Desjardins General Insurance Co., which owns The Personal, said there was a misunderstanding about her benefits being cut off.

“When we learned that Ms. Vanderkop published and is promoting a book, we sent her a standard form asking for copies of her tax returns,” explained spokesperson Joe Daly.

“Under the legislation, a portion of any income she earns from the book, or any other source, could be deducted from the weekly income replacement benefits we send her. We naturally assume that she wrote the book to earn income.

“Please note that we have not cut off her benefits and have no intention of doing so. If her tax returns indicate that she has little or no income from the book or other sources, then her weekly entitlement payments will not be affected.

“We didn’t send the note to intimidate Ms. Vanderkop. We were just curious if she was now working as a writer, which is a difficult and demanding job, and earning income.

“In retrospect, the claims adviser who decided to send the form obviously didn’t understand the realities of publishing in Canada. It’s tough to make any money writing a book.”

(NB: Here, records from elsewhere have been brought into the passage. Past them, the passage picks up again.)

(* ===== verification/Config.v ===== *)
(** Configuration: [ghostbro-server/src/config.rs] and the functions of
    [ghostbro-server/src/main.rs] that read it.

    Parsing of the TOML file is a parameter, which gives the structures with the
    defaults that [serde] fills in. *)

From S2P Require Import Prelude Text NetAddr Protocol Crypto Keys Fs RelayWire RelayEngine.

(** * Structures *)

Record ServerSection := { sv_identity : string }.

Inductive SpaModeConfig := ModeUdp | ModeHttps | ModeBoth.

#[global] Instance SpaModeConfig_eq_dec : EqDecision SpaModeConfig.
Proof. solve_decision. Defined.

Record SpaCommonSection := { sc_time_window : Z; sc_allow_ttl : Z; sc_counter_state : string }.
Record SpaUdpSection := { su_port : Z; su_rate_limit : option Z }.
Record SpaHttpsSection := {
  sh_path : string;
  sh_response_status : option Z;
  sh_trusted_proxy_cidrs : list string
}.
Record SpaSection := {
  sp_mode : SpaModeConfig;
  sp_common : option SpaCommonSection;
  sp_udp : option SpaUdpSection;
  sp_https : option SpaHttpsSection
}.
Record ProxySection := { px_port : Z; px_noise_pattern : string; px_bind : string }.
Record ClientsSection := { cl_authorized_keys : string }.

Inductive DecoyModeConfig := Builtin.

Record DecoySection := {
  ds_mode : option DecoyModeConfig;
  ds_bind : option string;
  ds_webroot : option string;
  ds_tls_cert : option string;
  ds_tls_key : option string
}.
Record LoggingSection := { lg_path : string; lg_level : string }.
Record RelaySection := {
  rs_spool_dir : option string;
  rs_job_ttl : option Z;
  rs_max_jobs_per_client : option Z;
  rs_max_bytes_per_client : option Z;
  rs_max_object_len : option Z;
  rs_workers : option Z;
  rs_fetch_timeout : option Z;
  rs_git_timeout : option Z;
  rs_allow_loopback : bool
}.
Record ServerConfig := {
  cfg_server : ServerSection;
  cfg_spa : SpaSection;
  cfg_proxy : ProxySection;
  cfg_clients : ClientsSection;
  cfg_decoy : option DecoySection;
  cfg_logging : option LoggingSection;
  cfg_relay : option RelaySection
}.

Inductive ConfigError := ConfigRead | ConfigParse.

(** [ServerConfig::load], on the contents of the file if it can be read. *)
Definition config_load (toml_config : string -> option ServerConfig) (contents : option string)
    : result ConfigError ServerConfig :=
  contents ← ok_or ConfigRead contents;
  ok_or ConfigParse (toml_config contents).

(** * Defaults *)

Definition DEFAULT_COUNTER_STATE : string := "/var/lib/ghostbro/spa-counters.toml".
Definition default_time_window : Z := DEFAULT_TIME_WINDOW_SECONDS.
Definition default_allow_ttl : Z := DEFAULT_ALLOW_TTL_SECONDS.
Definition default_counter_state : string := DEFAULT_COUNTER_STATE.

Definition tls_pair (d : DecoySection) : option (string * string) :=
  match ds_tls_cert d, ds_tls_key d with
  | Some cert, Some key => Some (cert, key)
  | _, _ => None
  end.

Definition bpf_mode (s : SpaSection) : Z :=
  match sp_mode s with
  | ModeUdp => SPA_MODE_UDP
  | ModeHttps => SPA_MODE_HTTPS
  | ModeBoth => SPA_MODE_BOTH
  end.

Definition https_path (s : SpaSection) : string :=
  default "/api/v1/telemetry"%string (sh_path <$> sp_https s).
Definition https_response_status (s : SpaSection) : Z :=
  default 204 (sp_https s ≫= sh_response_status).
Definition trusted_proxy_cidrs (s : SpaSection) : list string :=
  default [] (sh_trusted_proxy_cidrs <$> sp_https s).
Definition time_window_seconds (s : SpaSection) : Z :=
  default default_time_window (sc_time_window <$> sp_common s).
Definition allow_ttl_seconds (s : SpaSection) : Z :=
  default default_allow_ttl (sc_allow_ttl <$> sp_common s).
Definition cfg_counter_state_path (s : SpaSection) : string :=
  default DEFAULT_COUNTER_STATE (sc_counter_state <$> sp_common s).
Definition udp_port (s : SpaSection) : Z := default DEFAULT_SPA_PORT (su_port <$> sp_udp s).
Definition udp_rate_limit (s : SpaSection) : Z :=
  default DEFAULT_RATE_LIMIT_PER_MINUTE (sp_udp s ≫= su_rate_limit).

(** * The relay's configuration *)

(** [relay_config] of the start-up: the section over the defaults, the
    environment last.  A [Duration] is in milliseconds. *)
Definition relay_section_apply (relay : RelayConfig) (section : RelaySection) : RelayConfig := {|
  spool_dir := default (spool_dir relay) (rs_spool_dir section);
  job_ttl_ms := default (job_ttl_ms relay) ((fun s => s * 1000) <$> rs_job_ttl section);
  max_jobs_per_client := default (max_jobs_per_client relay) (rs_max_jobs_per_client section);
  max_bytes_per_client := default (max_bytes_per_client relay) (rs_max_bytes_per_client section);
  max_object_len := default (max_object_len relay) (rs_max_object_len section);
  worker_count := default (worker_count relay) (rs_workers section);
  reap_interval_ms := reap_interval_ms relay;
  fetch_timeout_ms := default (fetch_timeout_ms relay) ((fun s => s * 1000) <$> rs_fetch_timeout section);
  git_timeout_ms := default (git_timeout_ms relay) ((fun s => s * 1000) <$> rs_git_timeout section);
  allow_loopback := rs_allow_loopback section |}.

Definition relay_config (config : ServerConfig) (env_spool env_loopback : option string) : RelayConfig :=
  with_env_overrides
    (match cfg_relay config with
     | Some section => relay_section_apply relay_config_default section
     | None => relay_config_default
     end) env_spool env_loopback.

(** * Bind addresses *)

Definition proxy_bind_address (config : ServerConfig) : string :=
  if contains_sub [x3a] (str_bytes (px_bind (cfg_proxy config))) then px_bind (cfg_proxy config)
  else px_bind (cfg_proxy config) +:+ ":" +:+ dec (px_port (cfg_proxy config)).

(** The command line. *)
Record Cli := {
  cli_config : string;
  cli_iface : string;
  cli_ebpf_object : option string;
  cli_decoy_bind : option string
}.

Definition decoy_bind_address (cli : Cli) (config : option ServerConfig) : string :=
  match cli_decoy_bind cli with
  | Some bind => bind
  | None => default "127.0.0.1:8080"%string ((config ≫= cfg_decoy) ≫= ds_bind)
  end.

Rhona Desroches is chair of a non-profit advocacy group called FAIR, the Association of Victims for Accident Insurance Reform. She was a guest on the CBC radio show with Vanderkop.

“We heard from six to eight callers, who all had benefit claims that were about seven years old,” she says. “The people were injured and not in the best shape. I found it very moving.”

Desroches has heard from many frustrated insurance customers. She finds Vanderkop’s story a bit more complicated than most because there were two insurers battling it out at her expense.

She was insured by Personal under a motor vehicle policy and by Manulife under her employer’s group policy. When Manulife denied her application for long-term disability benefits in 1997, she ended up settling for a $57,500 lump sum during a private mediation in 2002.

After the mediation, Personal refused to pay income replacement benefits to Vanderkop, even though she met the test for entitlement, because of the settlement she made with Manulife. Personal argued that it could deduct any long-term disability benefits that might have been payable had Vanderkop been successful in her litigation.

The Ontario Court of Appeal said income replacement benefits could be reduced by long-term disability benefits resulting from an accident. But Personal could not set off hypothetical benefits applied for, but refused.

The long legal fight has led to other health problems for Vanderkop. But she’s keen to give tips to accident victims, such as not keeping a journal during a hearing (since it may be confiscated and used as evidence).

Desroches draws a lesson from the author’s tussle with her insurer about potential book earnings.

“I think it is outrageous that a person’s benefits are always at risk,” she says. “Settling a case with an insurer is no guarantee that the negative experience of making a claim with auto insurance benefits is really over.”